Bralo20 wrote:I'm totally not convinced that it was isolated to a small area, the images we've seen on TV are suggesting that the area affected by externial damage is quite significant. It's not a simple patch of 10x10 it's quite a large area that suffered damage enough to at least damage the paint and weaken the cfrp structure.

The fact that Boeings cfrp fuselage parts are moulded instead of traditionally bolted (like the "old" aluminium parts or even the cfrp panels of the A350) is a significant problem. You simply cannot "patch" a moulded fuselage like you would do with traditional fuselage. The fact that cfrp loses it's strenght when heated over 250°C is also something that you have to be considering, the large area seen on the tv images is an area that was heated well over 250°C and thus even without being burned through (although it's still not confirmed that the hull wasn't burned through, they specified "damaged composite structure" besides blackening and peeling paint. Damaged composite structure can mean everything, it can mean that it was burned through but at -least- it means that there is structural damage following a fire.) it still means that the structural integrity was breached due firedamage. Now you have a plane with a hull that has firedamage in an critical area of the plane where it will undergo a lot of stress during take off, landing and flight itself. But even then it doesn't stop... The fuselage was filled with smoke when the firedepartment entered the plane, smoke got denser when they got to the point where the fire was happening. This alone means that there is to be expected a significant amount of smokedamage, even soot damage... At this point the plane was also nicely covered with foam, I don't know which brand the LHR fire department uses but this can also cause significant damage though the modern types of foam are less damaging then the old ones which where really corrosive.

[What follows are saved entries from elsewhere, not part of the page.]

(** * aqua: resolve / install / exec pipeline, checked against its specification

    A shallow embedding of the parts of the Go sources that the specification
    talks about:

    - [pkg/config/aqua/registry.go]: the registry descriptor, its validation,
      its YAML normalisation and its cache path;
    - the exec controller's retry loop;
    - the package downloader's GitHub-release fallback;
    - the link layout of the package installer;
    - the HTTP registry archive extraction of the registry installer.

    Go values are modelled as follows.  A [string] is a Rocq [string]; an
    [error] is a value of the inductive [error] below and a possibly-nil
    error is an [option error]; a byte is a number below 256 in [N] and a
    byte slice that may be [nil] is an [option (list N)]; interfaces whose
    implementation lives outside the repository (HTTP client, GitHub client,
    process executor, unarchiver) are records of functions or section
    variables. *)

From Stdlib Require Import ZArith NArith Lia Bool Ascii String List.
From stdpp Require Import base option list strings pretty sorting gmap.

Local Open Scope string_scope.

(** ** Go errors *)

(** [errors.New], [fmt.Errorf] with and without [%w], [logerr.WithFields]
    and [ecerror.Wrap] are the only error constructors the modelled code
    uses. *)
Inductive error : Type :=
| ErrNew (msg : string)
| ErrFmt (msg : string)
| ErrWrap (prefix : string) (cause : error)
| ErrWithFields (cause : error) (fields : list (string * string))
| ErrExitCode (cause : error) (code : Z).

(** [errors.Is e target] for the wrappers above: walk the chain of causes. *)
Fixpoint error_eqb (a b : error) : bool :=
  match a, b with
  | ErrNew x, ErrNew y => String.eqb x y
  | ErrFmt x, ErrFmt y => String.eqb x y
  | ErrWrap p x, ErrWrap q y => String.eqb p q && error_eqb x y
  | ErrWithFields x f, ErrWithFields y g =>
      error_eqb x y &&
      bool_decide (f = g)
  | ErrExitCode x c, ErrExitCode y d => error_eqb x y && Z.eqb c d
  | _, _ => false
  end.

Fixpoint errors_Is (e target : error) : bool :=
  error_eqb e target ||
  match e with
  | ErrWrap _ c | ErrWithFields c _ | ErrExitCode c _ => errors_Is c target
  | _ => false
  end.

(** A Go function returning [(T, error)]. *)
Inductive result (A : Type) : Type :=
| Ok (a : A)
| Err (e : error).
Arguments Ok {A} a.
Arguments Err {A} e.

(** ** [strings.Contains] *)

Fixpoint Contains (s substr : string) : bool :=
  if String.prefix substr s then true
  else match s with
       | EmptyString => false
       | String _ s' => Contains s' substr
       end.

(** ** [crypto/sha256] and [encoding/hex]

    [sha256.Sum256] after FIPS 180-4, on 32-bit words kept in [N] with the
    wrap-around written out. *)

Module Sha256.

Local Open Scope N_scope.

So another point to take into account and then they started to tear up the interior of the plane to extinguish the fire in the crown of the plane, ok this probably won't have caused any extra damage but the fact they started to fight the fire with water (and maybe even used foam inside too, but this wasn't specified) meand that everything was covered nicely with water, all the electronics in that part of the plane (and especially below the floor) will have received a nice shower of water...

When you add everything it's not just a simple patch it's a lot more then most expect... Honnestly, I wouldn't be surprised for even a second if they announce that the plane is a write off... I actually expect it to be a write off and this mostly "thanks" to the Boeing design of using moulded fuselage parts... If the plane could have been repaired in a "normal way", thus by replacing panels, stringers, etc... I would say yes, they will repair it to have it back in service, but now? Maybe Boeing really wants to keep the 0 hull loss figure this early in the game and maybe they'll buy it from Wells Fargo to have it shipped to PAE to repair it there and keep it in the fleet as a testplane but I doubt it will fly with ET again...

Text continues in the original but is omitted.